**About this task:** Every line below that contains "Lemma" is to be copied.

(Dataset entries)
■ ■ ■ ■ ■

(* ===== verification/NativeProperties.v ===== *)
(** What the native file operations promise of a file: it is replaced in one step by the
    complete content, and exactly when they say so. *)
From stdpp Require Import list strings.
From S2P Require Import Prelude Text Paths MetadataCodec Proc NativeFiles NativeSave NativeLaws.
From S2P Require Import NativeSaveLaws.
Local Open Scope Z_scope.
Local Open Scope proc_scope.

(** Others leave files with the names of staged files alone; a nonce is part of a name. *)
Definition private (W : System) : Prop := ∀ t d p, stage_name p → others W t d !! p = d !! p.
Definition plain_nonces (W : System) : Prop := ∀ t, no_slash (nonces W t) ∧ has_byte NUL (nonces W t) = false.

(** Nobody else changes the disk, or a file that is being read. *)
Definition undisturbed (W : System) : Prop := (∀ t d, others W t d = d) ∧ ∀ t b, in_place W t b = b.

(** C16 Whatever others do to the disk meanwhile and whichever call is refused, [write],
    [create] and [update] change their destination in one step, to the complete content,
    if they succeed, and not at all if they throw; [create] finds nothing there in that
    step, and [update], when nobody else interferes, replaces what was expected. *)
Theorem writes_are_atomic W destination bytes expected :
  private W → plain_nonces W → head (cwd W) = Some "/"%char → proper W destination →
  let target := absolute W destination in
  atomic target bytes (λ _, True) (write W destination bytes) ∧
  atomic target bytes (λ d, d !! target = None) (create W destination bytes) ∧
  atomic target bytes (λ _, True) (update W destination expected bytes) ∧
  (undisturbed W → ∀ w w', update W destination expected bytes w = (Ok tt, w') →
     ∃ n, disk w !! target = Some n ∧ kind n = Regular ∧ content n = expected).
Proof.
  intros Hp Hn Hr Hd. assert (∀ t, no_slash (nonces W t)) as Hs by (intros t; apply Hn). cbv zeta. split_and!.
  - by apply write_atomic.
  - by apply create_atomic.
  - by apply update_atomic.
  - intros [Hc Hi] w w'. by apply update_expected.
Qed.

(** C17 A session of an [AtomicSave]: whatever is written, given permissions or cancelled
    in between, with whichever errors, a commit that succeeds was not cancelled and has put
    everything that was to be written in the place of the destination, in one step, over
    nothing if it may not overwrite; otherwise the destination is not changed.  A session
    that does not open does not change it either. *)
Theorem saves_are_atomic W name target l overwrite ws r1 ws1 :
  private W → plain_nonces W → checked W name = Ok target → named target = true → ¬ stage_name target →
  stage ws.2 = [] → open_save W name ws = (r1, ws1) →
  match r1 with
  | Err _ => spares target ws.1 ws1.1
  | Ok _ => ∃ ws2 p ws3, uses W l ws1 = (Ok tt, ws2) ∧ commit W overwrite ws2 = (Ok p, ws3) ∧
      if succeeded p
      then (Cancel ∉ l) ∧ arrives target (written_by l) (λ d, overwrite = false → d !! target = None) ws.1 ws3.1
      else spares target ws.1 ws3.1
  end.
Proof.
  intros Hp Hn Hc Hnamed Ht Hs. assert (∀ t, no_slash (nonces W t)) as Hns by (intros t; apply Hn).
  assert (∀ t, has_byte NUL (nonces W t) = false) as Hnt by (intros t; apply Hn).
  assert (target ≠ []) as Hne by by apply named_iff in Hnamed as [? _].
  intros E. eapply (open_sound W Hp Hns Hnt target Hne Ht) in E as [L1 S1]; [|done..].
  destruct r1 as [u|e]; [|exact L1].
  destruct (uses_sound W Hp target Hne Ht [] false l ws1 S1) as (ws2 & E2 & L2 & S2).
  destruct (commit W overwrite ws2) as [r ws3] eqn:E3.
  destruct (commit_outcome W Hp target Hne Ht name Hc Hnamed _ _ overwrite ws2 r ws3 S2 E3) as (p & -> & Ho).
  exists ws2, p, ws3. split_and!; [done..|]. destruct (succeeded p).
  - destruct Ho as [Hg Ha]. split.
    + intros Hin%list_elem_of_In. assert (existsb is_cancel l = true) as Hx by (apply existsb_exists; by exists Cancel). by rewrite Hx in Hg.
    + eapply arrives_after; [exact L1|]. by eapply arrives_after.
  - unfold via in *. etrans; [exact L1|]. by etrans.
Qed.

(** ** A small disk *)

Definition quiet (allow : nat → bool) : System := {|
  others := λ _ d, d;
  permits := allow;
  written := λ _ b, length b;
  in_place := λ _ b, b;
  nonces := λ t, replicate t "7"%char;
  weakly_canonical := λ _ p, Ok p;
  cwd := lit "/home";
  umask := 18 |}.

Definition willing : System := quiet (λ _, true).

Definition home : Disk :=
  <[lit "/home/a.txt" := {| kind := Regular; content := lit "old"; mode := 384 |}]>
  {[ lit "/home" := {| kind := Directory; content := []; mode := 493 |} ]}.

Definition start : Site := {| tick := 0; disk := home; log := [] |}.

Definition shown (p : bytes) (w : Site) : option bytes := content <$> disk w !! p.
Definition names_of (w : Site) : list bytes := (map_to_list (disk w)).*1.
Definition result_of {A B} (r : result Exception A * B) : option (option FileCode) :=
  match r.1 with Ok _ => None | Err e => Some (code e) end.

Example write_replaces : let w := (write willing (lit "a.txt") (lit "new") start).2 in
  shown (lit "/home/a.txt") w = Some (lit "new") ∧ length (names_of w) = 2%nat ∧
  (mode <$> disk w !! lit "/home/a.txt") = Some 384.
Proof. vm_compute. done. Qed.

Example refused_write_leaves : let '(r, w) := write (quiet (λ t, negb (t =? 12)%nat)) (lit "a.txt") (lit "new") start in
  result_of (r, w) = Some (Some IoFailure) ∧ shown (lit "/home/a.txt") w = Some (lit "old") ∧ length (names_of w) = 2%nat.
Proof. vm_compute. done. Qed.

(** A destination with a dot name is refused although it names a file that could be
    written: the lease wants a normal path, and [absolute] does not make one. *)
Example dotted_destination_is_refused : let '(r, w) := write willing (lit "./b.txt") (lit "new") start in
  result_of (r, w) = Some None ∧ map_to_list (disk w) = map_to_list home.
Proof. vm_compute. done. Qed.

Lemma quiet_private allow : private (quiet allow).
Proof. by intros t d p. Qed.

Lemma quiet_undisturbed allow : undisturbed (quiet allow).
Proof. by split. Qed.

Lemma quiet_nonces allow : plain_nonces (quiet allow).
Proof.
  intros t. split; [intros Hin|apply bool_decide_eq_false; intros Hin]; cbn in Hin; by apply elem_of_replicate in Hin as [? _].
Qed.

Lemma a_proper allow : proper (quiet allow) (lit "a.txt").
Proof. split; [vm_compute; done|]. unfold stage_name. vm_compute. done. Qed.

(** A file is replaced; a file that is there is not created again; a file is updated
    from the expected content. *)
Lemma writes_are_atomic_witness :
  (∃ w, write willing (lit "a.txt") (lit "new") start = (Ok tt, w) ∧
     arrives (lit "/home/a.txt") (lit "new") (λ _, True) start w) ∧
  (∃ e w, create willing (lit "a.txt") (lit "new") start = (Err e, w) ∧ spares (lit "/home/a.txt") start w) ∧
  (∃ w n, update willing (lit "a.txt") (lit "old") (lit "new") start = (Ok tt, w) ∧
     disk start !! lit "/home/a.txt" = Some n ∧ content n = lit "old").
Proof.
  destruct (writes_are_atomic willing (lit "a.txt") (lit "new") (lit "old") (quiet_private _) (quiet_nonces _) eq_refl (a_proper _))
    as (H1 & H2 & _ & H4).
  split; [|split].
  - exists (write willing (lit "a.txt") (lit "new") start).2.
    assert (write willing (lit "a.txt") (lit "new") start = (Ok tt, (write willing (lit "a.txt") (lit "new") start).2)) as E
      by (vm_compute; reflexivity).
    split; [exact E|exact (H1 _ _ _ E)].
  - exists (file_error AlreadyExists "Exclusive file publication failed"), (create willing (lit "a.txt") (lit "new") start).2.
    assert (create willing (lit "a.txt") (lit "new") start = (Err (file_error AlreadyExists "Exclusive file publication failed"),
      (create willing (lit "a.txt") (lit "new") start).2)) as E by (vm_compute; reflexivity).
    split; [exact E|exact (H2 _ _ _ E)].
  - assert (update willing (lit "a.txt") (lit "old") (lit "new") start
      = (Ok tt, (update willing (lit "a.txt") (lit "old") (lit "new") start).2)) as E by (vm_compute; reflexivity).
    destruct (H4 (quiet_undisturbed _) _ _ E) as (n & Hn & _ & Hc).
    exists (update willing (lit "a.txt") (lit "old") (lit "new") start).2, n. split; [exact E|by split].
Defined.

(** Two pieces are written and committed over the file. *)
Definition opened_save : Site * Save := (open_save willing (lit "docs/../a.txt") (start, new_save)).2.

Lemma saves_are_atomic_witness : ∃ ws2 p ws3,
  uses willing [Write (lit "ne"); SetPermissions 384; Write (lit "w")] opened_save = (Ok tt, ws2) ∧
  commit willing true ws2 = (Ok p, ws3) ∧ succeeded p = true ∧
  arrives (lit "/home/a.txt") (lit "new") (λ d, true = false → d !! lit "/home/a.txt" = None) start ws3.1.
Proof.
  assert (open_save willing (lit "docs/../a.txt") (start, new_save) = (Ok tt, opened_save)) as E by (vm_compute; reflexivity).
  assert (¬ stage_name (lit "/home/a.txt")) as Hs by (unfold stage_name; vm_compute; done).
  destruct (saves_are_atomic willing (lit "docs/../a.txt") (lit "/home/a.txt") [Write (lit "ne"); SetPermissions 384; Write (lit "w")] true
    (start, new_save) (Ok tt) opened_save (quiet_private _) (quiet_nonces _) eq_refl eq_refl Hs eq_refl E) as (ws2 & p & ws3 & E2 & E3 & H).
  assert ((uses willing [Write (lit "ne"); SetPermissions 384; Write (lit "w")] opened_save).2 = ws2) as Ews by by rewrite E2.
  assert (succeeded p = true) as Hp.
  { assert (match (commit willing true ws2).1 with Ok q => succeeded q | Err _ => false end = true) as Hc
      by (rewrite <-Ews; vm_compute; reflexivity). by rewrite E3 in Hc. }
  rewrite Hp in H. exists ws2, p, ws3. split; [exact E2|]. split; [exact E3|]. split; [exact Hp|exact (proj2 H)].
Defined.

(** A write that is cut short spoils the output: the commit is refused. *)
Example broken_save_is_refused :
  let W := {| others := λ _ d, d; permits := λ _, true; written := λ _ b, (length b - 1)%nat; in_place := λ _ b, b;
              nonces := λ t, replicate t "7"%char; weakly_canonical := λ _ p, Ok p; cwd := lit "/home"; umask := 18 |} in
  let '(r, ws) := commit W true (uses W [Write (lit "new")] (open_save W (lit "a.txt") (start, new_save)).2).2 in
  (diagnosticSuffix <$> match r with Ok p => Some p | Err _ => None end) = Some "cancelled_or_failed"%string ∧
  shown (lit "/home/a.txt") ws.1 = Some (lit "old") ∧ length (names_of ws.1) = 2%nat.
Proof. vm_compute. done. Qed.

■ ■ ■ ■ ■

**Solution:**
Lemma quiet_private allow : private (quiet allow).
Lemma quiet_undisturbed allow : undisturbed (quiet allow).
Lemma quiet_nonces allow : plain_nonces (quiet allow).
Lemma a_proper allow : proper (quiet allow) (lit "a.txt").
Lemma writes_are_atomic_witness :
Lemma saves_are_atomic_witness : ∃ ws2 p ws3,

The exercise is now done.